### INSTRUCTIONS TO FOLLOW
Locate the line that contains "From S2P Require Import ObjectStore." in the entries below, then repeat it and every following line through the line that contains "Section shared_realm.", exactly, and no others.

### RECORDS PROVIDED
(* ===== verification/SharedRealm.v ===== *)
(** * Realms: transactions, refreshing and schema updates

    The operations of [Realm] in [shared_realm.cpp]. *)
From S2P Require Import Prelude.
From S2P Require Import ChangeBuilder.
From S2P Require Import SchemaTypes.
From S2P Require Import Schemas.
From S2P Require Import CoreTables.
From S2P Require Import ObjectStore.
From S2P Require Import StoreChanges.
From S2P Require Import Effects.
From S2P Require Import Advance.
From S2P Require Import SchemaCache.
From S2P Require Import Realms.
From S2P Require Import RealmAdvance.

Section shared_realm.
Context {G SG : Type} `{CoreGroup G} `{CharSign, StdSort, StdPartition} `{BuildMode}.
Context `{CoreSharedGroup G SG} `{Application G SG, Worker}.
Abbreviation P := (Prog (Realm G SG) RealmException).
Abbreviation realm := (Realm G SG).
Implicit Types (r : realm).

Definition sending_notifications {A} (m : P A) : P A :=
  _ ← modify (set_sending true);
  scope_exit m (modify (set_sending false)).

(** Opens another Realm of the file to read the schema another process wrote *)
Definition translate_schema_error {A} : P A :=
  r ← get;
  sg ← the_shared_group;
  new_schema ← lift (schema_from_group (latest_group sg));
  _ ← lift (verify_valid_external_changes (compare (m_schema (schemas r)) new_schema true));
  raise UnsupportedSchemaChange.

Definition translating {A} (m : P A) : P A :=
  catch m (fun e => match e with UnsupportedSchemaChange => Some translate_schema_error | _ => None end).

(** ** Write transactions *)
Definition begin_transaction : P () :=
  _ ← check_write;
  _ ← verify_thread;
  r ← get;
  if is_in_transaction r then raise (InvalidTransactionException "The Realm is already in a write transaction")
  else if m_is_sending_notifications r then transaction_begin Package.empty_package
  else
    _ ← read_group;
    sending_notifications (
      _ ← translating coordinator_promote_to_write;
      cache_new_schema).

Definition commit_transaction : P () :=
  _ ← check_write;
  _ ← verify_thread;
  r ← get;
  if negb (is_in_transaction r) then raise (InvalidTransactionException "Can't commit a non-existing write transaction")
  else
    _ ← commit_write;
    _ ← cache_new_schema;
    invalidate_permission_cache.

Definition cancel_transaction : P () :=
  _ ← check_write;
  _ ← verify_thread;
  r ← get;
  if negb (is_in_transaction r) then raise (InvalidTransactionException "Can't cancel a non-existing write transaction")
  else
    _ ← transaction_cancel;
    invalidate_permission_cache.

(** ** Read transactions *)
Definition invalidate : P () :=
  _ ← verify_open;
  _ ← verify_thread;
  _ ← check_read_write;
  r ← get;
  if m_is_sending_notifications r then mret ()
  else
    _ ← when (is_in_transaction r) cancel_transaction;
    r ← get;
    if negb (m_group (files r)) then mret ()
    else
      _ ← modify (set_permissions_cache None);
      _ ← update_shared_group do_end_read;
      modify (set_group_pointer false).

Definition compact : P bool :=
  _ ← verify_thread;
  r ← get;
  if immutable (m_config r) || read_only_alternative (m_config r)
  then raise (InvalidTransactionException "Can't compact a read-only Realm")
  else if is_in_transaction r then raise (InvalidTransactionException "Can't compact a Realm within a write transaction")
  else
    _ ← verify_open;
    _ ← when (m_group (files r)) (update_shared_group do_end_read);
    _ ← modify (set_group_pointer false);
    sg ← the_shared_group;
    _ ← modify (set_shared_group (do_compact sg).1);
    mret (do_compact sg).2.

Definition refresh : P bool :=
  _ ← verify_thread;
  _ ← check_read_write;
  r ← get;
  if is_in_transaction r || m_is_sending_notifications r then mret false
  else
    _ ← invalidate_permission_cache;
    sending_notifications (
      _ ← tell before_notify;
      r ← get;
      if m_group (files r) then
        translating (
          version_changed ← advance_to_latest;
          _ ← cache_new_schema;
          mret version_changed)
      else
        _ ← read_group;
        _ ← process_available_async;
        mret true).

(** The part of [notify] that advances, or tells the binding that it could *)
Definition notify_advance : P () :=
  _ ← modify (set_sending true);
  r ← get;
  if negb (m_auto_refresh r) then mret ()
  else if m_group (files r) then
    _ ← translating advance_to_ready;
    cache_new_schema
  else
    _ ← tell (binding called_did_change);
    r ← get;
    when (negb (is_closed r)) process_available_async.

(** The part of [notify] under its clean-up *)
Definition notify_changes : P () :=
  sg ← the_shared_group;
  if negb (has_changed sg) then _ ← modify (set_sending true); process_available_async
  else
    r ← get;
    still_changed ← (if m_binding_context r then
                       _ ← call changes_available;
                       sg ← the_shared_group;
                       mret (has_changed sg)
                     else mret true);
    if negb still_changed then mret () else notify_advance.

Definition notify : P () :=
  r ← get;
  if is_closed r || is_in_transaction r then mret ()
  else
    _ ← verify_thread;
    _ ← invalidate_permission_cache;
    _ ← tell before_notify;
    scope_exit notify_changes (modify (set_sending false)).

Definition close : P () :=
  modify (fun r => mkRealm (m_config r) (m_execution_context r) (mkFiles None None false) (schemas r) (coordinator r) false
    (m_is_sending_notifications r) (m_in_migration r) (m_auto_refresh r) false None).

(** ** Schema updates *)
Definition reset_file (schema : Schema) : P (list SchemaChange) :=
  _ ← modify (set_files (mkFiles (Some new_file) None false));
  group ← read_group;
  actual ← lift (schema_from_group group);
  _ ← modify (set_m_schema actual);
  group ← read_group;
  _ ← modify (set_schema_and_version actual (get_schema_version group));
  _ ← update_cache (Cache.clear_schema_cache_and_set_schema_version (get_schema_version group));
  mret (compare actual schema false).

Definition older (version current : Z) : bool := (version <? current) && negb (current =? NotVersioned).

(** Returns the changes as well, which resetting the file replaces *)
Definition schema_change_needs_write_transaction (schema : Schema) (changes : list SchemaChange) (version : Z) :
    P (bool * list SchemaChange) :=
  r ← get;
  let current := m_schema_version (schemas r) in
  if (version =? current) && bool_decide (length changes = 0)%nat then mret (false, changes)
  else
    let read_only := _ ← lift (verify_compatible_for_immutable_and_readonly changes); mret (false, changes) in
    match schema_mode (m_config r) with
    | Automatic =>
      if older version current then raise (InvalidSchemaVersionException current version) else mret (true, changes)
    | Immutable =>
      if negb (version =? current) then raise (InvalidSchemaVersionException current version) else read_only
    | ReadOnlyAlternative => read_only
    | ResetFile =>
      if current =? NotVersioned then mret (true, changes)
      else if (current =? version) && negb (needs_migration changes) then mret (true, changes)
      else changes ← reset_file schema; mret (true, changes)
    | Additive =>
      let will_apply_index_changes := current <? version in
      b ← lift (verify_valid_additive_changes changes will_apply_index_changes);
      if b : bool then mret (true, changes) else mret (negb (version =? current), changes)
    | Manual =>
      if older version current then raise (InvalidSchemaVersionException current version)
      else if version =? current then _ ← lift (verify_no_changes_required changes); fails
      else mret (true, changes)
    end.

Definition get_full_schema : P Schema :=
  r ← get;
  _ ← when (negb (is_set (m_read_only_group (files r)))) (_ ← refresh; mret ());
  r ← get;
  if m_dynamic_schema (schemas r) then mret (m_schema (schemas r))
  else if is_set (m_read_only_group (files r)) then group ← read_group; lift (schema_from_group group)
  else
    c ← the_coordinator;
    sg ← the_shared_group;
    match Cache.get_cached_schema (schema_cache c) with
    | Some (schema, _, transaction) =>
      if transaction =? bound_version sg then mret schema
      else group ← read_group; lift (schema_from_group group)
    | None => group ← read_group; lift (schema_from_group group)
    end.

Definition set_schema_subset (schema : Schema) : P () :=
  r ← get;
  _ ← assert (m_dynamic_schema (schemas r));
  _ ← assert (negb (m_schema_version (schemas r) =? NotVersioned));
  let changes := compare (m_schema (schemas r)) schema false in
  _ ← (match schema_mode (m_config r) with
       | Automatic | ResetFile => lift (verify_no_migration_required changes)
       | Immutable | ReadOnlyAlternative => lift (verify_compatible_for_immutable_and_readonly changes)
       | Additive => _ ← lift (verify_valid_additive_changes changes false); mret ()
       | Manual => lift (verify_no_changes_required changes)
       end);
  set_schema (m_schema (schemas r)) schema.

(** The functions an update may be given: the migration function sees the
    tables before and changes the tables and the schema it migrates to, the
    initialization function changes the tables. When [ObjectStore] or one of
    them throws, [partly_applied] says which tables it leaves. The tables cannot
    be changed outside of a write transaction. *)
Variable create_default_permissions : G -> list SchemaChange -> string -> Result G.
Variable partly_applied : G -> G.
Abbreviation MigrationFunction := (G -> G * Schema -> Result (G * Schema)).
Abbreviation DataInitializationFunction := (G -> Result G).

Definition change_group {A} (f : G -> Result (G * A)) : P A :=
  group ← read_group;
  r ← get;
  if negb (is_in_transaction r) then raise wrong_transact_state
  else match f group with
  | Ok (group, a) => _ ← update_shared_group (set_group group); mret a
  | Throw e => _ ← update_shared_group (set_group (partly_applied group)); raise (StoreException e)
  | Crash => fails
  end.

(** Swaps [m_schema] and [m_schema_version] with variables of the caller while
    [m] runs; returns what the variables hold afterwards. *)
Definition with_schema {A} (schema : Schema) (version : Z) (m : P A) : P (A * (Schema * Z)) :=
  r ← get;
  let saved := schemas r in
  _ ← modify (set_schema_and_version schema version);
  scope_exit (a ← m; r ← get; mret (a, (m_schema (schemas r), m_schema_version (schemas r))))
    (modify (set_schema_and_version (m_schema saved) (m_schema_version saved))).

(** The old Realm is opened on the newest version of the file *)
Definition migration_wrapper (sg : SG) (f : MigrationFunction) (st : G * Schema) : Result (G * Schema) :=
  _ ← schema_from_group (latest_group sg);
  f (latest_group sg) st.

Definition run_migration (f : MigrationFunction) (schema : Schema) (version : Z) (required_changes : list SchemaChange) :
    P (Schema * Z) :=
  r ← get;
  let old_version := m_schema_version (schemas r) in
  '(_, st) ← with_schema schema version (
    _ ← modify (set_in_migration true);
    scope_exit (
      sg ← the_shared_group;
      r ← get;
      schema ← change_group (fun group =>
        apply_schema_changes create_default_permissions group old_version (m_schema (schemas r)) (m_schema_version (schemas r))
          (schema_mode (m_config r)) required_changes None (Some (migration_wrapper sg f)));
      modify (set_m_schema schema))
      (modify (set_in_migration false)));
  mret st.

Definition sync_user_id (c : Config) : option string :=
  match sync_config c with
  | Some s => if is_partial s then Some (user_identity (user s)) else None
  | None => None
  end.

Definition run_changes (schema : Schema) (version : Z) (required_changes : list SchemaChange) : P Schema :=
  r ← get;
  let additive := is_mode Additive (m_config r) in
  schema ← change_group (fun group =>
    apply_schema_changes create_default_permissions group (m_schema_version (schemas r)) schema version
      (schema_mode (m_config r)) required_changes (sync_user_id (m_config r)) None);
  _ ← (if realm_debug && negb additive then
         group ← read_group;
         actual ← lift (schema_from_group group);
         assert (bool_decide (length (compare actual schema false) = 0)%nat)
       else mret ());
  mret schema.

Definition run_initialization (f : DataInitializationFunction) (schema : Schema) : P Schema :=
  group ← read_group;
  '(_, (schema, _)) ← with_schema schema (get_schema_version group) (change_group (fun g => g ← f g; Ok (g, ())));
  mret schema.

(** The part of [update_schema] inside the write transaction *)
Definition apply_update (schema : Schema) (version : Z) (migration : option MigrationFunction)
    (initialization : option DataInitializationFunction) (in_transaction : bool) (required_changes : list SchemaChange) : P () :=
  r ← get;
  let old_schema_version := m_schema_version (schemas r) in
  '(schema, version) ← (match migration with
    | Some f =>
      if is_mode Additive (m_config r) then schema ← run_changes schema version required_changes; mret (schema, version)
      else run_migration f schema version required_changes
    | None => schema ← run_changes schema version required_changes; mret (schema, version)
    end);
  schema ← (match initialization with
    | Some f => if old_schema_version =? NotVersioned then run_initialization f schema else mret schema
    | None => mret schema
    end);
  _ ← when (negb in_transaction) commit_transaction;
  _ ← modify (set_m_schema schema);
  group ← read_group;
  _ ← modify (set_schema_and_version schema (get_schema_version group));
  _ ← modify (set_dynamic_schema false);
  _ ← update_cache (Cache.clear_schema_cache_and_set_schema_version version);
  notify_schema_changed.

Definition update_schema (schema : Schema) (version : Z) (migration : option MigrationFunction)
    (initialization : option DataInitializationFunction) (in_transaction : bool) : P () :=
  _ ← lift (validate schema);
  actual_schema ← get_full_schema;
  let required_changes := compare actual_schema schema false in
  '(needed, required_changes) ← schema_change_needs_write_transaction schema required_changes version;
  if negb needed then set_schema actual_schema schema
  else
    let cleanup := r ← get; when (negb in_transaction && is_in_transaction r) cancel_transaction in
    let update required_changes :=
      scope_exit (apply_update schema version migration initialization in_transaction required_changes) cleanup in
    if in_transaction then update required_changes
    else
      _ ← transaction_begin_without_validation;
      r ← get;
      match m_new_schema (schemas r) with
      | None => _ ← cache_new_schema; update required_changes
      | Some actual_schema =>
        let required_changes := compare actual_schema schema false in
        '(needed, required_changes) ← schema_change_needs_write_transaction schema required_changes version;
        if negb needed then
          _ ← cancel_transaction;
          _ ← cache_new_schema;
          set_schema actual_schema schema
        else _ ← cache_new_schema; update required_changes
      end.
End shared_realm.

### TASK OUTPUT
From S2P Require Import ObjectStore.
From S2P Require Import StoreChanges.
From S2P Require Import Effects.
From S2P Require Import Advance.
From S2P Require Import SchemaCache.
From S2P Require Import Realms.
From S2P Require Import RealmAdvance.

Section shared_realm.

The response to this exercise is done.